ETL and Data Processing
Before data can be used for ML training, it needs to be cleaned, transformed, and formatted. AWS offers a spectrum of ETL tools ranging from no-code visual editors to full Spark cluster management. Choosing the right tool depends on the complexity of the transformation, the team's technical skills, and the scale of the data.
Overview
| Service | What It Does | When to Use |
|---|---|---|
| AWS Glue | Serverless ETL with PySpark/Scala. Includes Crawlers for schema discovery, Data Catalog for metadata, and FindMatches for fuzzy dedup | Batch ETL at scale, format conversion, schema discovery, data cataloging |
| AWS Glue DataBrew | No-code visual data preparation with 250+ built-in transformations | Data prep by non-technical users.
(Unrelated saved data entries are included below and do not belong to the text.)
Lemma table_entry_acceptable b : b ∈ p_binds p ->
  acceptable (bind_guest_source b) (b_target b) = true /\ bind_guest_source b <> [].
Proof.
  intros Hb. destruct (bind_entry b Hb) as (e & He & Hm). destruct (bm_child Hm) as (c & Hc & _). destruct (bind_names e b c He Hm Hc) as (names & _ & Hn & Hs).
  assert (Hd : is_name (dec (Z.of_nat (b_child b)))) by (apply dec_name; lia).
  assert (Hsrc : bind_guest_source b = join [SLASH] (dec (Z.of_nat (b_child b)) :: names)).
  { unfold bind_guest_source, guest_source. rewrite Hs. case_bool_decide as Hj; [by apply join_names_nil in Hj as ->|]. by destruct names. }
  pose proof (bm_source Hm) as Hlen. rewrite Hsrc in *. split; [|rewrite join_names_nil by (by constructor); done].
  destruct (target_acceptable (b_target b)) as (H1 & H2 & H3); [rewrite (bm_target Hm); apply entry_target_ok; [done|exact (bm_length Hm)]|].
  unfold acceptable. cbn [forallb]. rewrite H2, H3, (has_nul_join (_ :: names)), normal_names by (by try constructor).
  rewrite orb_true_r. cbn [negb andb]. rewrite !andb_true_r. apply andb_true_iff. split; apply Z.leb_le; [|done].
  assert (len GUEST_EXPORT = 20) by done. unfold MAX_GUEST_PATH, MAX_MAP_PATH_BYTES in *. lia.
Qed.

Lemma planned_collects entry binds' : (forall b, b ∈ binds' -> b ∈ p_binds p) ->
  let table := (fun bind => mkHostMap (bind_guest_source bind) (b_target bind) (b_read_only bind)) <$> binds' in
  collect_mappings entry table = Ok (mapping_of <$> table).
Proof.
  revert entry. induction binds' as [|b rest IH]; intros entry Hin; [done|]. cbn. destruct (table_entry_acceptable b) as [Ha Hne]; [apply Hin; by left|].
  unfold entry_mapping. cbn [source target]. rewrite bool_decide_false by done. rewrite new_mapping_acceptable, Ha. cbn [map_err mbind result_bind].
  rewrite IH by (intros; apply Hin; by right). done.
Qed.
(* ===== verification/LeaseStore.v ===== *)
(** * The store of templates and its transactions (src/nvx-rs/src/host/template/store.rs,
      store/leases.rs, store/capture.rs, src/nvx-rs/src/host/store/lease.rs, lifecycle.rs)

    A store of templates keeps an index of generations, their payloads, the records of leases and
    the tombstones; a sandbox keeps the binding of its clone. The transactions that change them
    are programs: trees of the calls that they make to the host, each with what the program does
    for every answer, failures included. [LeaseDisk] says what the calls do, when the host may
    crash, and how transactions of several processes interleave. *)

From stdpp Require Import sorting.
From S2P Require Import Prelude HostPaths Manifest Eligibility.

(** ** Data *)

Abbreviation StoreId := (list byte).
Abbreviation LeaseId := (list byte).
Abbreviation LaunchId := (list byte).

Record Lease := mkLease {
  l_id : LeaseId;
  l_store : StoreId;
  l_generation : Z;
  l_key : list byte;
  l_sandbox : Path;
  l_launch : LaunchId;
}.
#[export] Instance Lease_eq_dec : EqDecision Lease.
Proof. solve_decision. Defined.

Record Generation := mkGeneration {
  g_generation : Z;
  g_key : list byte;
  g_class : list byte;
  g_storage : list byte;
  g_created_at : Z;
  g_time : TimeContract;
  g_state_len : Z;
  g_memory_len : Z;
}.

Record Index := mkIndex {
  i_next : Z;
  i_generations : list Generation;
}.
Resampling, filling missing values, cleaning |
| Amazon EMR | Managed Hadoop/Spark clusters for big data processing | Massive-scale batch processing, existing Spark/Hadoop workloads, full cluster control |
| AWS Lambda | Serverless event-driven functions (max 15 min, 10 GB memory, no GPU) | Lightweight transforms, event triggers, glue between services |
| AWS Step Functions | General-purpose serverless workflow orchestration | Orchestrate multi-step workflows across AWS services |
| AWS Data Pipeline | Scheduled batch data movement (legacy service) | Move data from RDS/DynamoDB to S3 on a schedule |
| AWS DMS | Database migration and ongoing replication (CDC) | Database migration, change data capture |
| AWS DataSync | Transfer data between on-premises and AWS with encryption, scheduling, and integrity validation | On-premises to S3 migration with automation |
AWS Glue — Deep Dive
Glue is the most versatile batch ETL tool on AWS. Its components serve different purposes:
| Component | Purpose |
|---|---|
| Crawlers | Discover schema from S3 data and populate the Data Catalog. Crawlers discover, they do not transform |
| Data Catalog | Central metadata repository — stores table definitions, schemas, and partitions |
| ETL Jobs | PySpark or Scala jobs that read, transform, and write data |
| FindMatches | ML-based fuzzy deduplication — matches records that are similar but not identical |
Glue DataBrew vs. Glue ETL
| DataBrew | Glue ETL | |
|---|---|---|
| Target user | Business analysts, no-code | Data engineers |
| Interface | Visual, point-and-click | PySpark/Scala code |
| Database access | Connects directly to PostgreSQL, MySQL, etc. — no DMS needed | Via JDBC connections |
| Scale | Medium | Large-scale (distributed Spark) |
ETL Tool Decision Guide
| Scenario | Best Choice |
|---|---|
| Serverless batch ETL with PySpark | AWS Glue |
| No-code data preparation | Glue DataBrew |
| Full Spark cluster control or existing Hadoop | Amazon EMR |
| Event-driven lightweight processing | AWS Lambda (15-min timeout, no GPU) |
| ML workflow orchestration | SageMaker Pipelines |
| General AWS workflow orchestration | AWS Step Functions |
| On-premises to S3 with encryption and scheduling | AWS DataSync |
Effort ranking (least to most): DataBrew → Glue → EMR → Custom EC2
Format Conversion Reference
| Conversion | Tool |
|---|---|
| CSV → Parquet (batch) | Glue ETL job |
| JSON → Parquet (streaming) | Kinesis Firehose (native conversion via Glue Catalog) |
| Images → RecordIO | im2rec (MXNet utility) |
When to Use
Start with Glue DataBrew for simple, no-code data prep. Move to Glue ETL for complex PySpark transformations at scale. Use EMR only when you need full Spark cluster control or have existing Hadoop workloads. Use Lambda for lightweight, event-driven processing — but not for heavy ETL or anything requiring GPU.
Flashcards
What is the difference between Glue Crawlers and Glue ETL Jobs?
Click to revealCrawlers discover schema from data sources and populate the Data Catalog (metadata only). ETL Jobs actually transform the data — read, process, and write.
Glue DataBrew and SageMaker Canvas together form a complete no-code ML pipeline: DataBrew handles data preparation and Canvas handles model building. This is the simplest path for teams without ML or data engineering expertise.